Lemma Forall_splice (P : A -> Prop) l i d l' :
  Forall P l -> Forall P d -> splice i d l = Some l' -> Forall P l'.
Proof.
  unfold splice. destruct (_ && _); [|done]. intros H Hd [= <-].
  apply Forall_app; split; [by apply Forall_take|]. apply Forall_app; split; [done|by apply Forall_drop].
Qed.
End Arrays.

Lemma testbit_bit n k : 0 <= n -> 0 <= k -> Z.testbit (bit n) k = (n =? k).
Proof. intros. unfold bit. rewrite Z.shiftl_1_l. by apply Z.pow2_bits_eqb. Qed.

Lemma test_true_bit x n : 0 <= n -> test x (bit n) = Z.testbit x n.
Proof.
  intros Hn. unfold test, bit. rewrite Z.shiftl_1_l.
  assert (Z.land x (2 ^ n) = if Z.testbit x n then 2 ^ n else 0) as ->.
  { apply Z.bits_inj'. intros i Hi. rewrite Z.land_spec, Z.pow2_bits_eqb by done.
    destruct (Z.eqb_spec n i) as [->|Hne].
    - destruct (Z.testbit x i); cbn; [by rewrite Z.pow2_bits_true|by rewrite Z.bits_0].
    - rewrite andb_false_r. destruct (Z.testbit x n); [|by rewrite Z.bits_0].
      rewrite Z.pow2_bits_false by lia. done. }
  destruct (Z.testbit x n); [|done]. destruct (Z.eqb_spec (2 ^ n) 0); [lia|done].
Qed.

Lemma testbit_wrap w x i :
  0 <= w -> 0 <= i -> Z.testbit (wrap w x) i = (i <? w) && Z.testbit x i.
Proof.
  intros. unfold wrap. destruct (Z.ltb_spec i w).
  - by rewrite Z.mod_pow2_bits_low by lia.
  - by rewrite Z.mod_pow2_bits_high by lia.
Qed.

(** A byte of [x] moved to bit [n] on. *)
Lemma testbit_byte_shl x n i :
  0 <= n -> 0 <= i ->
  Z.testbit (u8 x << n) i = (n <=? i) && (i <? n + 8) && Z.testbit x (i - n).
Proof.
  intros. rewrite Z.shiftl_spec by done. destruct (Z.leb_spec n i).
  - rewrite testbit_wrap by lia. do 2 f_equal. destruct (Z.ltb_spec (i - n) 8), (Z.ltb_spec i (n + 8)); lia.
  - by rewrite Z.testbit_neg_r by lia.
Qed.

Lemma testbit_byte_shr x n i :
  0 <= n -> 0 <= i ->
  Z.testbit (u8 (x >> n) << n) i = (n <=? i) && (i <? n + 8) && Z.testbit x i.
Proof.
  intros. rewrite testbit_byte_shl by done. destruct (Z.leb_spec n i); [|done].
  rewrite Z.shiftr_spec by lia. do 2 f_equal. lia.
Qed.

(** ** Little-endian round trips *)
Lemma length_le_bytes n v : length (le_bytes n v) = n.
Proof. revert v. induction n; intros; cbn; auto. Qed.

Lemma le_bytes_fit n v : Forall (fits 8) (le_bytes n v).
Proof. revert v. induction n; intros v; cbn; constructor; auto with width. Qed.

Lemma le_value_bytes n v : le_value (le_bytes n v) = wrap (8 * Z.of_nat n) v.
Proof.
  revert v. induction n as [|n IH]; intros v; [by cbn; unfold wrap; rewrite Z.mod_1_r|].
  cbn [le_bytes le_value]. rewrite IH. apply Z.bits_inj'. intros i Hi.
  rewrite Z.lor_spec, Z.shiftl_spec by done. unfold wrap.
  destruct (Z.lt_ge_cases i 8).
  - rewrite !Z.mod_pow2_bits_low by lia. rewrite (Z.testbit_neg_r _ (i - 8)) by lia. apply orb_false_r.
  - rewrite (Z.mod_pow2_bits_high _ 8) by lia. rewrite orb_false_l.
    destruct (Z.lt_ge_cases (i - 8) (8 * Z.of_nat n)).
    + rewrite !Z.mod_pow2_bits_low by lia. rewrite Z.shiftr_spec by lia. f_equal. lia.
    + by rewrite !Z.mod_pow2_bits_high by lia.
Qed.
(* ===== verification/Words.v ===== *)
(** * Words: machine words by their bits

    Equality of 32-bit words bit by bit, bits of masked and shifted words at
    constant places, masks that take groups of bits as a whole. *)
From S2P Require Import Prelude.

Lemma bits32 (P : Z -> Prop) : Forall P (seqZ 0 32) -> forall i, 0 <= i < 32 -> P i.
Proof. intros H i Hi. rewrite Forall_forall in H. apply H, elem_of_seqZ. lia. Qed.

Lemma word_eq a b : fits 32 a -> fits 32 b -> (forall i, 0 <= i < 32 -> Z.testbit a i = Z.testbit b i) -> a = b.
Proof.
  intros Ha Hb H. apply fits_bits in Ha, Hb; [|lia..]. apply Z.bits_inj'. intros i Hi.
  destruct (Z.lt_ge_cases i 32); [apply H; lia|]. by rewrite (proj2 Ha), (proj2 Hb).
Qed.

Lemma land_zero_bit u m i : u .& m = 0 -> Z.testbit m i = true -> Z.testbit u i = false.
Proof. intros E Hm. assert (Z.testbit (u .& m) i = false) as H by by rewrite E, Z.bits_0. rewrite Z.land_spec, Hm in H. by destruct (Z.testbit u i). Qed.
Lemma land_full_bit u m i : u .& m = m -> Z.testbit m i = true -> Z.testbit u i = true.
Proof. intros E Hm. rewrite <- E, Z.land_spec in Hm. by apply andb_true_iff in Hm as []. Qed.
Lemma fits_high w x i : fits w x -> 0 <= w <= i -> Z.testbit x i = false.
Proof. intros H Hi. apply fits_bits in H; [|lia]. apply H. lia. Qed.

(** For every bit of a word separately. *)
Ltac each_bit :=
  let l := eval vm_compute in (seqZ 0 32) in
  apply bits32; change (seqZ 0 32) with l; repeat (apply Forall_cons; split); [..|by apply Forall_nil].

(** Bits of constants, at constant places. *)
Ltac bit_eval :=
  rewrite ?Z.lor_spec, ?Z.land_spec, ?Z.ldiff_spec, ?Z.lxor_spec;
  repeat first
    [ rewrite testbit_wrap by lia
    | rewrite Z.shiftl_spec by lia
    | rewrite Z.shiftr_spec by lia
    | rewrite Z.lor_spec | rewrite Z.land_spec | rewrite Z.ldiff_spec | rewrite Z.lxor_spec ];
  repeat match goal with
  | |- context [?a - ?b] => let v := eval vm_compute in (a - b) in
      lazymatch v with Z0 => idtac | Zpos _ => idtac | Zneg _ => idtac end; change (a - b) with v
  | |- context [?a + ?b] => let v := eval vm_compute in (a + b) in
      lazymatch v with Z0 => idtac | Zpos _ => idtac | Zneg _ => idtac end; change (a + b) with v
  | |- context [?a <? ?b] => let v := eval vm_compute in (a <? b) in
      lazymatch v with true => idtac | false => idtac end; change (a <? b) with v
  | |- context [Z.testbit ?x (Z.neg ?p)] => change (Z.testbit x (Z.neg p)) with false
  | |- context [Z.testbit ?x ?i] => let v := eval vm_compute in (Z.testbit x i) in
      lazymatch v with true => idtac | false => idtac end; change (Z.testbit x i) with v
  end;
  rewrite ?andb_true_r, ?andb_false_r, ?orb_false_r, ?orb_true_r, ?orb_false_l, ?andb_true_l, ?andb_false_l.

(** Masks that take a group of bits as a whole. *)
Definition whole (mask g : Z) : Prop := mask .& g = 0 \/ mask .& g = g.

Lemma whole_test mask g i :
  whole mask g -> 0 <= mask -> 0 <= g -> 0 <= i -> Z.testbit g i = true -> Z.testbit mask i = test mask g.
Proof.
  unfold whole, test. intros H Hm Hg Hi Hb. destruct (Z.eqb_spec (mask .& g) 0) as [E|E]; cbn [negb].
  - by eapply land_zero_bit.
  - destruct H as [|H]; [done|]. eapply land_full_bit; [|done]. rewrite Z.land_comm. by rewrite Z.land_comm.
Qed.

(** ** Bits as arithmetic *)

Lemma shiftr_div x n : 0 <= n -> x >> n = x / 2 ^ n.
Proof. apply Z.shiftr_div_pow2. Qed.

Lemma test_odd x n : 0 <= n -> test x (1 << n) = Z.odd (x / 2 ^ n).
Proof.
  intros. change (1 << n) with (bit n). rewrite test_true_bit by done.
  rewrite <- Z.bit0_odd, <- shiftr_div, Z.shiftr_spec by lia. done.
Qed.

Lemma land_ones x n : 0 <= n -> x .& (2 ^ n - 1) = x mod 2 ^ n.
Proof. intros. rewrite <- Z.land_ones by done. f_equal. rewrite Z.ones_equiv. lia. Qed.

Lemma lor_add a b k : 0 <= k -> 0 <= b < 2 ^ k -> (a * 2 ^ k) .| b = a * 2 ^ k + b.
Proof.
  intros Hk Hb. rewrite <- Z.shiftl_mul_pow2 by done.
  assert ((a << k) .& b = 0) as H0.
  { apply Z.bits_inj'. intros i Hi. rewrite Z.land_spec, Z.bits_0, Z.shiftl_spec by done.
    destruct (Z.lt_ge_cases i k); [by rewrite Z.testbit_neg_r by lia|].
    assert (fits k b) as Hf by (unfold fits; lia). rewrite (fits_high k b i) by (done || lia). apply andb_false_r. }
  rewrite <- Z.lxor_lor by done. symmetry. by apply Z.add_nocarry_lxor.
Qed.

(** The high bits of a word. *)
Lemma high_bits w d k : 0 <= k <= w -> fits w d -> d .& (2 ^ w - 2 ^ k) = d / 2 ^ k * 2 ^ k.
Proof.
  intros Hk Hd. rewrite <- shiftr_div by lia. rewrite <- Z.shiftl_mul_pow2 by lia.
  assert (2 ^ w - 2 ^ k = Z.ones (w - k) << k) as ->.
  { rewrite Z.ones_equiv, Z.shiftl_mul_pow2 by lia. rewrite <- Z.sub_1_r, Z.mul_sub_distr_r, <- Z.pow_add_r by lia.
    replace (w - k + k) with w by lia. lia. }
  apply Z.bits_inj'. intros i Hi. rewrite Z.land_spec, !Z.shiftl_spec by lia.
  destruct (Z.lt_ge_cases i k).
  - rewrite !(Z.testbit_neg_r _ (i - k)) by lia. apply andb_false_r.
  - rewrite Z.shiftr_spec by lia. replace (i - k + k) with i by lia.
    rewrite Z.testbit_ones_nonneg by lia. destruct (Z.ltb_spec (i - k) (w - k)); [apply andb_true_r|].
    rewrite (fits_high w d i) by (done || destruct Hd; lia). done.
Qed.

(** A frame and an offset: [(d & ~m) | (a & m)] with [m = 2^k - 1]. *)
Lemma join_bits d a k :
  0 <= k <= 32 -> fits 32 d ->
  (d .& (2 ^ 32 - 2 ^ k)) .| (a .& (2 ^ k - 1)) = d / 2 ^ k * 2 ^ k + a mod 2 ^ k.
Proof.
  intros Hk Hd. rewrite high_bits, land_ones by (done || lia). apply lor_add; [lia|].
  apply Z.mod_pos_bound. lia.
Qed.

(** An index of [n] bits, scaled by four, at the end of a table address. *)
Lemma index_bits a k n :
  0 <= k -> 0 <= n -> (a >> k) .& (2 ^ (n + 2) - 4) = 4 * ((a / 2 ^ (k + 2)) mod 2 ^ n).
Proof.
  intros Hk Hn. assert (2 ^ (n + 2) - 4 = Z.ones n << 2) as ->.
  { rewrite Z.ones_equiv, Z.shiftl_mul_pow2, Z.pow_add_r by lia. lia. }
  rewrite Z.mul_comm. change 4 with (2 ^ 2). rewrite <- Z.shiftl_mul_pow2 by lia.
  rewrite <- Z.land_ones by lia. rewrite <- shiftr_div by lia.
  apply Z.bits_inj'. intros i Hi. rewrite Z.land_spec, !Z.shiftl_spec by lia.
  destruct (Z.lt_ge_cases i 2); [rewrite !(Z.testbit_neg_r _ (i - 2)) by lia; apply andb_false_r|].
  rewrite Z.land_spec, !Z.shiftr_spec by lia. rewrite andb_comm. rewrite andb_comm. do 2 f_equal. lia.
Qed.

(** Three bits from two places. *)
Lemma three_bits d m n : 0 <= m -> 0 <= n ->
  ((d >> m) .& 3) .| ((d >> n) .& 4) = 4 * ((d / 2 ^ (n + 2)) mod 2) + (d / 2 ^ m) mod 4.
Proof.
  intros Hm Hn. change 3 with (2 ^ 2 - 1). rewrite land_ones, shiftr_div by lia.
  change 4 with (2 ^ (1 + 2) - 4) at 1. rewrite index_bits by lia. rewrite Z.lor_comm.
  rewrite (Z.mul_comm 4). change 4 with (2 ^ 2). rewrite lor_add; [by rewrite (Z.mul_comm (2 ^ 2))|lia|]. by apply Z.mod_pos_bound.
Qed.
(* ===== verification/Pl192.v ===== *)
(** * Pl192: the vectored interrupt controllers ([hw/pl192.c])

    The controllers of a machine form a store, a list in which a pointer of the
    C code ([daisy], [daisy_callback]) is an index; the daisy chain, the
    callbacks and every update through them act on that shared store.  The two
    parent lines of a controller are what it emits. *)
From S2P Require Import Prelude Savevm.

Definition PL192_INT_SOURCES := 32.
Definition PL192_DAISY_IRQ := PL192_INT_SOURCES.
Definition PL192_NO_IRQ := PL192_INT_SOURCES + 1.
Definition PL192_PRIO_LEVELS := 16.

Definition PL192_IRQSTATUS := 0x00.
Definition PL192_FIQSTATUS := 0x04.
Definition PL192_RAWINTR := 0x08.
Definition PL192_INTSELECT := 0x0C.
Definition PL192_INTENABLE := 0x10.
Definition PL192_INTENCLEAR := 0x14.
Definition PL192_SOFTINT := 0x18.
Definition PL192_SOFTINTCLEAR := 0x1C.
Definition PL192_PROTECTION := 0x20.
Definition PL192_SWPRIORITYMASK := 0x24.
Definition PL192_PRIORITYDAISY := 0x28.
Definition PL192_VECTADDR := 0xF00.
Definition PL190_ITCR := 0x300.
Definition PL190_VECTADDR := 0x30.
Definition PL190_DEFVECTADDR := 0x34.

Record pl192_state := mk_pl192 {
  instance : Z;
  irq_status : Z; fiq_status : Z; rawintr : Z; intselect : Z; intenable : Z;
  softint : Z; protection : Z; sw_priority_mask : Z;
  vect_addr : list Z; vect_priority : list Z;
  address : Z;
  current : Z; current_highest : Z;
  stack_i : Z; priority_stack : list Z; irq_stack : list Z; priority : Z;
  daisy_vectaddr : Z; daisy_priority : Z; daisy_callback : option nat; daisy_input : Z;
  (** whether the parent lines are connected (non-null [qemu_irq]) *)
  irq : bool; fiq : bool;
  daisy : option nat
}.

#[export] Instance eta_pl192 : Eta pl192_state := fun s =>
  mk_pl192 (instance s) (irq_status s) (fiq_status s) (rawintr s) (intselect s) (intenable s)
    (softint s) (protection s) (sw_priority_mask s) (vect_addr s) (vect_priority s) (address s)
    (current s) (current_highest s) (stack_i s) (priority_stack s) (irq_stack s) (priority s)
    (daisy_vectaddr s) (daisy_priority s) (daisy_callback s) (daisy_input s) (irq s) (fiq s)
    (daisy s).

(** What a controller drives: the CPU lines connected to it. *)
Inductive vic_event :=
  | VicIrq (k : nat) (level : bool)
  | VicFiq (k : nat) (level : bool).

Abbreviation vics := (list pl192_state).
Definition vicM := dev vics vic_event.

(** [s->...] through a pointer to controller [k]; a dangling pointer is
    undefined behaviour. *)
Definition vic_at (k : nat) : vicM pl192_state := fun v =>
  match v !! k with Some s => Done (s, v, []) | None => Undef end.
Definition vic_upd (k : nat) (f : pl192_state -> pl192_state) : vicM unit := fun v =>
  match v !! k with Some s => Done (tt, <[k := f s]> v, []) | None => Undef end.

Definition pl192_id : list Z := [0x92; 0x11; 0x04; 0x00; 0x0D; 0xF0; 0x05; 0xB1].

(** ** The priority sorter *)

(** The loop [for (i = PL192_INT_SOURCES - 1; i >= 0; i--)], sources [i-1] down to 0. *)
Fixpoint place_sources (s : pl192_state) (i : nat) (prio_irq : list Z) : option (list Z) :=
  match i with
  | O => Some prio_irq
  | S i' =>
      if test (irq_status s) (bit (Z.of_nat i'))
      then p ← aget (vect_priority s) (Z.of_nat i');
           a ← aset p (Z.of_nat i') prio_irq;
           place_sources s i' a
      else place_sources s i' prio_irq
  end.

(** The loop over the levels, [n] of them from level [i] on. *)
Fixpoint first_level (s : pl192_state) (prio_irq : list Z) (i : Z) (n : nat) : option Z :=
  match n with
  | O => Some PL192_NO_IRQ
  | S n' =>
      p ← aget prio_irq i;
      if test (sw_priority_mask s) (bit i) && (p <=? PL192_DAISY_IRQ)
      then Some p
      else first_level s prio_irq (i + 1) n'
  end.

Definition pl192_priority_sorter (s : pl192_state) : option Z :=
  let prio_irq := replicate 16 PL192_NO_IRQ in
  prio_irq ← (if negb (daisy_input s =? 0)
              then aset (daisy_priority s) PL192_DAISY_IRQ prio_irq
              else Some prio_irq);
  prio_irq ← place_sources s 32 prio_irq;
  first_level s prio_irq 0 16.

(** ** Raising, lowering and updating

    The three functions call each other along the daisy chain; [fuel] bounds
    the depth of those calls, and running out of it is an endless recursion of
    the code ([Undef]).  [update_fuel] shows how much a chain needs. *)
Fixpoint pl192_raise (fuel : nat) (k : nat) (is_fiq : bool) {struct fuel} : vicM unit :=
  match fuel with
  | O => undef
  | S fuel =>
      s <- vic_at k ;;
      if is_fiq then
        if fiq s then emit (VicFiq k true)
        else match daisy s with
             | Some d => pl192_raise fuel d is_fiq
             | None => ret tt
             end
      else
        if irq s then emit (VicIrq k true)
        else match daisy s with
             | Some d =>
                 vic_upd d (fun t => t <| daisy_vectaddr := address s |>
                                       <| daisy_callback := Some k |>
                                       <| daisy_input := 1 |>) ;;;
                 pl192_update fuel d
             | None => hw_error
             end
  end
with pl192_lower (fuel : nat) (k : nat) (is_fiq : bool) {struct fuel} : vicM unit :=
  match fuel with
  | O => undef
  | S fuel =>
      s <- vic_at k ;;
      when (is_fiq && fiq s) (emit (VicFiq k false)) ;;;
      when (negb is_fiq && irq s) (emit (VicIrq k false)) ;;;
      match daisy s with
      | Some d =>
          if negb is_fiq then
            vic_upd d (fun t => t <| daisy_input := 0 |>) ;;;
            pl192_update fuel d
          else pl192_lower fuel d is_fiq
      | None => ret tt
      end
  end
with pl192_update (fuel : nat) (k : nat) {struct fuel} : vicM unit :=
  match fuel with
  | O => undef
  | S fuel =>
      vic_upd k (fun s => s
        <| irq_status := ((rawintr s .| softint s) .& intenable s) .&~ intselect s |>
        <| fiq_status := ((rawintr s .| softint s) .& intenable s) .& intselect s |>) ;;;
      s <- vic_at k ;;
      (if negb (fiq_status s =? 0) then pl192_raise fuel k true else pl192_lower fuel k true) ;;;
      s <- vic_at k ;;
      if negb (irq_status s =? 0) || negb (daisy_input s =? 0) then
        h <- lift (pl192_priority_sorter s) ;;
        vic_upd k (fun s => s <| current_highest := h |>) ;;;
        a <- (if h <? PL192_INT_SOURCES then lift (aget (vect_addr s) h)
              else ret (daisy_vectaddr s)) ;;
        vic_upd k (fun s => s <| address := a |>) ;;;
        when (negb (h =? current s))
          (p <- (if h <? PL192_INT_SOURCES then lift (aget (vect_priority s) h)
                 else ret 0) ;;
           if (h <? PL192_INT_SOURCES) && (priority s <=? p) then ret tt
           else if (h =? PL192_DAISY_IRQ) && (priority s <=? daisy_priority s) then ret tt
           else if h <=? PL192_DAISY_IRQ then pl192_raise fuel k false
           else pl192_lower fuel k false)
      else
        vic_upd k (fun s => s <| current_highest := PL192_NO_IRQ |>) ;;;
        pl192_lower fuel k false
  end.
┄┄┄┄┄┄┄┄┄┄
**WHAT THE EXERCISE ASKS**
Start with the line above that contains "Proof. apply Z.shiftr_div_pow2. Qed." and stop after the line that contains "assert (fits k". Output those lines exactly, and only those.

**RESULT**
Proof. apply Z.shiftr_div_pow2. Qed.

Lemma test_odd x n : 0 <= n -> test x (1 << n) = Z.odd (x / 2 ^ n).
Proof.
  intros. change (1 << n) with (bit n). rewrite test_true_bit by done.
  rewrite <- Z.bit0_odd, <- shiftr_div, Z.shiftr_spec by lia. done.
Qed.

Lemma land_ones x n : 0 <= n -> x .& (2 ^ n - 1) = x mod 2 ^ n.
Proof. intros. rewrite <- Z.land_ones by done. f_equal. rewrite Z.ones_equiv. lia. Qed.

Lemma lor_add a b k : 0 <= k -> 0 <= b < 2 ^ k -> (a * 2 ^ k) .| b = a * 2 ^ k + b.
Proof.
  intros Hk Hb. rewrite <- Z.shiftl_mul_pow2 by done.
  assert ((a << k) .& b = 0) as H0.
  { apply Z.bits_inj'. intros i Hi. rewrite Z.land_spec, Z.bits_0, Z.shiftl_spec by done.
    destruct (Z.lt_ge_cases i k); [by rewrite Z.testbit_neg_r by lia|].
    assert (fits k b) as Hf by (unfold fits; lia). rewrite (fits_high k b i) by (done || lia). apply andb_false_r. }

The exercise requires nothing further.